[Stored items]
......

(* ================================================================== *)
(** * Definitions used to state the properties *)

(** ** Decimal strings *)

(** The value of a string of digits read from the left, starting from
    [n]. *)
Fixpoint dec_val (n : Z) (s : string) : Z :=
  match s with
  | EmptyString => n
  | String c s' => dec_val (n * 10 + digit_of_byte c) s'
  end.

Fixpoint all_digits (s : string) : Prop :=
  match s with
  | EmptyString => True
  | String c s' => digit_of_byte c <= 9 /\ all_digits s'
  end.

(** The characters [fmt_int] writes: digits and the minus sign. *)
Definition num_char (c : ascii) : Prop := digit_of_byte c <= 9 \/ c = "-"%char.

Fixpoint num_chars (s : string) : Prop :=
  match s with
  | EmptyString => True
  | String c s' => num_char c /\ num_chars s'
  end.

(** ** The encoder of the specification *)

(** The encoder in the words of the specification: [HH = seconds/3600]
    with the division that truncates toward zero, [MM = (seconds/60) mod 60],
    [SS = seconds mod 60], each written in decimal and padded with zeros to
    at least two digits. *)
Definition pad2 (n : Z) : string :=
  let ds := fmt_d n in zeros (2 - String.length ds) ++ ds.

Definition encode_spec (seconds : Z) : string :=
  pad2 (Z.quot seconds 3600) ++ ":" ++ pad2 (Z.quot seconds 60 mod 60)
  ++ ":" ++ pad2 (seconds mod 60).

(** ** Marker streams *)

(** The marker a read yields under a delay, when the read and the record
    are both good. *)
Definition markerOfRead (delay : Z) (rd : ReadResult) : option Marker :=
  match rd with
  | inl record =>
      match readMarker delay record with
      | Ok m => Some m
      | Panic _ => None
      end
  | inr _ => None
  end.

(** The marker stream of a sequence of reads, all of them good. *)
Fixpoint markersOf (delay : Z) (reads : list ReadResult)
  : option (list Marker) :=
  match reads with
  | [] => Some []
  | rd :: rest =>
      match markerOfRead delay rd, markersOf delay rest with
      | Some m, Some ms => Some (m :: ms)
      | _, _ => None
      end
  end.

(** The two-state machine run over a marker stream. *)
Fixpoint runMarkers (st : LoadState) (ms : list Marker) : result LoadState :=
  match ms with
  | [] => Ok st
  | m :: rest => st' <- markerStep st m ;; runMarkers st' rest
  end.

(** Whether a chunk is open, and the number of non-ignore markers the
    machine has consumed to reach a state. *)
Definition is_open (st : LoadState) : bool :=
  match chunkCurrent st with Some _ => true | None => false end.

Definition consumed (st : LoadState) : nat :=
  (2 * List.length (chunks st) + (if is_open st then 1 else 0))%nat.

Definition countNonIgnore (ms : list Marker) : nat :=
  List.length (filter (fun m => negb (snd m)) ms).

(** No ignore-marker stands before the first non-ignore marker: the
    stream does not begin with one. *)
Definition noLeadingIgnore (ms : list Marker) : bool :=
  match ms with
  | (_, true) :: _ => false
  | _ => true
  end.

(** Every ignore-marker has an odd number of non-ignore markers before
    it, [before] of them standing in front of the stream. *)
Fixpoint ignoresInsideFrom (before : nat) (ms : list Marker) : bool :=
  match ms with
  | [] => true
  | (_, true) :: rest => Nat.odd before && ignoresInsideFrom before rest
  | (_, false) :: rest => ignoresInsideFrom (S before) rest
  end.

Definition ignoresInsideChunks (ms : list Marker) : bool :=
  ignoresInsideFrom 0 ms.

(** The timestamps never decrease, starting at or above [lo]. *)
Fixpoint nondecreasingFrom (lo : Z) (ts : list Z) : bool :=
  match ts with
  | [] => true
  | t :: rest => (lo <=? t) && nondecreasingFrom t rest
  end.

Definition nondecreasing (ts : list Z) : bool :=
  match ts with
  | [] => true
  | t :: rest => nondecreasingFrom t rest
  end.

Definition outOfChunk (t : Z) : PanicValue :=
  PanicString ("Out of Chunk Ignored Marker " ++ fmt_d t).

Definition unclosed : PanicValue := PanicString unclosed_msg.

(** ** Chunks and highlights *)

(** The names of the finalized chunks, in emission order. *)
Definition names_ok (cs : list Chunk) : Prop :=
  forall i c, nth_error cs i = Some c ->
              Name c = "chunk-" ++ fmt_02d (Z.of_nat i) ++ ".mp4".

(** [end >= start], and every ignored timestamp between the two. *)
Definition chunk_ordered (c : Chunk) : Prop :=
  Start c <= End c /\ Forall (fun t => Start c <= t <= End c) (Ignored c).

(** [start <= end], and [start <= t] for every ignored timestamp. *)
Definition chunk_forward (c : Chunk) : Prop :=
  Start c <= End c /\ Forall (fun t => Start c <= t) (Ignored c).

(** The sum of [end - start] over the chunks, in the integers. *)
Definition sumDurations (cs : list Chunk) : Z :=
  fold_right (fun c acc => (End c - Start c) + acc) 0 cs.

(** The last highlight whose message is ["cut"]. *)
Definition lastCut (hs : list Highlight) : option Highlight :=
  find (fun h => String.eqb (message h) "cut") (rev hs).

(** The chunk of one delay against the chunk of another, [plus] being the
    addition that relates their timestamps. *)
Definition delayed (plus : Z -> Z -> Z) (d : Z) (c0 cd : Chunk) : Prop :=
  Start cd = plus (Start c0) d
  /\ End cd = plus (End c0) d
  /\ Ignored cd = map (fun t => plus t d) (Ignored c0).

(** The state of the parser when every timestamp so far is at most [lo]:
    the finalized chunks are ordered, and the open chunk starts at or
    below [lo] with its ignored timestamps between the two. *)
Definition bounded_open (lo : Z) (st : LoadState) : Prop :=
  Forall chunk_ordered (chunks st)
  /\ match chunkCurrent st with
     | Some cur =>
         Start cur <= lo /\ Forall (fun t => Start cur <= t <= lo) (Ignored cur)
     | None => True
     end.

(** The states of two runs of the parser over the same reads, one with
    delay 0 and one with delay [d]. *)
Definition open_delayed (d : Z) (c0 cd : Chunk) : Prop :=
  Start cd = GoInt.add (Start c0) d
  /\ Ignored cd = map (fun t => GoInt.add t d) (Ignored c0).

Definition state_delayed (d : Z) (st0 std : LoadState) : Prop :=
  Forall2 (delayed GoInt.add d) (chunks st0) (chunks std)
  /\ match chunkCurrent st0, chunkCurrent std with
     | None, None => True
     | Some c0, Some cd => open_delayed d c0 cd
     | _, _ => False
     end.

Definition result_delayed {A} (R : A -> A -> Prop) (r0 rd : result A) : Prop :=
  match r0, rd with
  | Ok a0, Ok ad => R a0 ad
  | Panic _, Panic _ => True
  | _, _ => False
  end.

(** The highlights of a chunk sequence on which [Duration] does not
    panic, [secs] being the time elapsed before it. *)
Fixpoint highlightsFrom (secs : Z) (cs : list Chunk) : list Highlight :=
  match cs with
  | [] => []
  | c :: rest =>
      let d := GoInt.sub (End c) (Start c) in
      (map (fun t => mkHighlight (secsToTs (GoInt.add secs (GoInt.sub t (Start c))))
                       "ignored") (Ignored c)
       ++ mkHighlight (secsToTs (GoInt.add secs d)) "cut"
       :: highlightsFrom (GoInt.add secs d) rest)%list
  end.

(** Adding [d] to the timestamps of a chunk stays within [int]. *)
Definition delay_fits (d : Z) (c : Chunk) : Prop :=
  GoInt.in_range (Start c + d)
  /\ GoInt.in_range (End c + d)
  /\ Forall (fun t => GoInt.in_range (t + d)) (Ignored c).

(** ** The statements of the specification that the program does not meet *)

(** Parser totality as the specification words it. *)
Definition totality_as_stated (reads : list ReadResult) : Prop :=
  forall ms,
    markersOf 0 reads = Some ms ->
    Nat.even (countNonIgnore ms) = true ->
    noLeadingIgnore ms = true ->
    exists cs, loadChunksFromReader reads 0 = Ok cs
               /\ List.length cs = (countNonIgnore ms / 2)%nat.

(** The worked example of the specification. *)
Definition example_rows : list ReadResult :=
  [inl ["10"; ""]; inl ["20"; ""]; inl ["25"; "ignore"]; inl ["30"; ""]].

Definition example_as_stated : Prop :=
  loadChunksFromReader example_rows 0
  = Ok [mkChunk 10 20 [] "chunk-00"; mkChunk 20 30 [25] "chunk-01"]
  /\ (cs <- loadChunksFromReader example_rows 0 ;; highlightChunks cs)
     = Ok [mkHighlight "00:00:15" "ignored"; mkHighlight "00:00:20" "cut"].

(** Chunk names as the specification words them. *)
Definition names_as_stated (reads : list ReadResult) (delay : Z) : Prop :=
  forall cs i c,
    loadChunksFromReader reads delay = Ok cs ->
    nth_error cs i = Some c ->
    Name c = "chunk-" ++ fmt_02d (Z.of_nat i).

(** Parser rejection as the specification words it. *)
Definition rejection_as_stated (reads : list ReadResult) : Prop :=
  forall ms,
    markersOf 0 reads = Some ms ->
    (forall t rest, ms = (t, true) :: rest ->
       loadChunksFromReader reads 0 = Panic (outOfChunk t))
    /\ (Nat.odd (countNonIgnore ms) = true ->
        loadChunksFromReader reads 0 = Panic unclosed).
(** X15.  When the references name different documents, what has been
    taken from the first documents of the collection is never lost or
    altered by the documents that follow: the result for the whole
    collection starts with the result for any leading part of it, for
    the text and for the printed lines alike. *)
Theorem earlier_text_is_kept (b : book) (start_href end_href : string)
    (l1 l2 : list item) :
  href_name start_href <> href_name end_href ->
  get_items b = (l1 ++ l2)%list ->
  exists (more : string) (more_lines : list string),
    value (extract_text_by_bookmark b start_href end_href)
    = value (extract_text_by_bookmark (mkBook l1 (toc b)) start_href end_href)
      ++ more
    /\ printed (extract_text_by_bookmark b start_href end_href)
       = (printed (extract_text_by_bookmark (mkBook l1 (toc b)) start_href end_href)
          ++ more_lines)%list.
Proof.
  intros Hn Hi. rewrite !Slicing.by_bookmark_crossing by exact Hn.
  cbv zeta. cbn [get_items value printed fst snd].
  rewrite Hi, Slicing.scan_app. set (st := scan _ _ _ _ _ l1).
  rewrite Slicing.scan_text. eexists. 
  assert (L : forall items s0,
            exists ml, lines (scan (href_name start_href) (href_name end_href)
                                (href_anchor start_href) (href_anchor end_href)
                                s0 items) = (lines s0 ++ ml)%list).
  { induction items as [|it r IH]; intros s0.
    - exists []. cbn. now rewrite app_nil_r.
    - change (scan ?a ?b0 ?c ?d s0 (it :: r))
        with (scan a b0 c d (scan_step a b0 c d s0 it) r).
      destruct (IH (scan_step (href_name start_href) (href_name end_href)
                      (href_anchor start_href) (href_anchor end_href) s0 it))
        as [ml E].
      rewrite E. unfold scan_step.
      destruct (contains (href_name start_href) (file_name it)).
      + destruct (truthy (href_anchor start_href)).
        * destruct (extract_text_after_anchor _ _) as [t l]. cbn [lines].
          rewrite <- app_assoc. eauto.
        * cbn [lines]. eauto.
      + destruct (contains (href_name end_href) (file_name it)).
        * destruct (truthy (href_anchor end_href)).
          -- destruct (extract_text_before_anchor _ _) as [t l]. cbn [lines].
             rewrite <- app_assoc. eauto.
          -- cbn [lines]. eauto.
        * destruct (flag s0); cbn [lines]; eauto. }
  destruct (L l2 st) as [ml E]. exists ml. split; [reflexivity | exact E].
Qed.

Lemma earlier_text_is_kept_witness :
  exists (more : string) (more_lines : list string),
    value (extract_text_by_bookmark book_five "one.html#s" "two.html#e")
    = value (extract_text_by_bookmark
               (mkBook [item_cover; item_one] (toc book_five))
               "one.html#s" "two.html#e") ++ more
    /\ printed (extract_text_by_bookmark book_five "one.html#s" "two.html#e")
       = (printed (extract_text_by_bookmark
                     (mkBook [item_cover; item_one] (toc book_five))
                     "one.html#s" "two.html#e") ++ more_lines)%list.
Proof.
  refine (earlier_text_is_kept book_five "one.html#s" "two.html#e"
            [item_cover; item_one] [item_mid; item_two; item_last] _ eq_refl).
  vm_compute. discriminate.
Defined.

(** X16.  When the references name different documents and neither
    carries an anchor, the call prints nothing, whatever the
    collection holds. *)
Theorem no_anchor_no_diagnostic (b : book) (start_href end_href : string) :
  href_name start_href <> href_name end_href ->
  href_anchor start_href = "" ->
  href_anchor end_href = "" ->
  printed (extract_text_by_bookmark b start_href end_href) = [].
Proof.
  intros Hn Hs He. rewrite Slicing.by_bookmark_crossing by exact Hn.
  cbv zeta. unfold printed. cbn [snd]. rewrite Hs, He.
  now rewrite scan_lines_without_anchors.
Qed.

Lemma no_anchor_no_diagnostic_witness :
  printed (extract_text_by_bookmark book_five "zero.html" "nine.html") = [].
Proof.
  apply (no_anchor_no_diagnostic book_five "zero.html" "nine.html");
    [vm_compute; discriminate | reflexivity | reflexivity].
Defined.

End Kept.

......

*What is expected*. Whenever the word "GoInt" occurs in a line above, copy that line.

*Expected answer*.
  Start cd = GoInt.add (Start c0) d
  /\ Ignored cd = map (fun t => GoInt.add t d) (Ignored c0).
  Forall2 (delayed GoInt.add d) (chunks st0) (chunks std)
      let d := GoInt.sub (End c) (Start c) in
      (map (fun t => mkHighlight (secsToTs (GoInt.add secs (GoInt.sub t (Start c))))
       ++ mkHighlight (secsToTs (GoInt.add secs d)) "cut"
       :: highlightsFrom (GoInt.add secs d) rest)%list
  GoInt.in_range (Start c + d)
  /\ GoInt.in_range (End c + d)
  /\ Forall (fun t => GoInt.in_range (t + d)) (Ignored c).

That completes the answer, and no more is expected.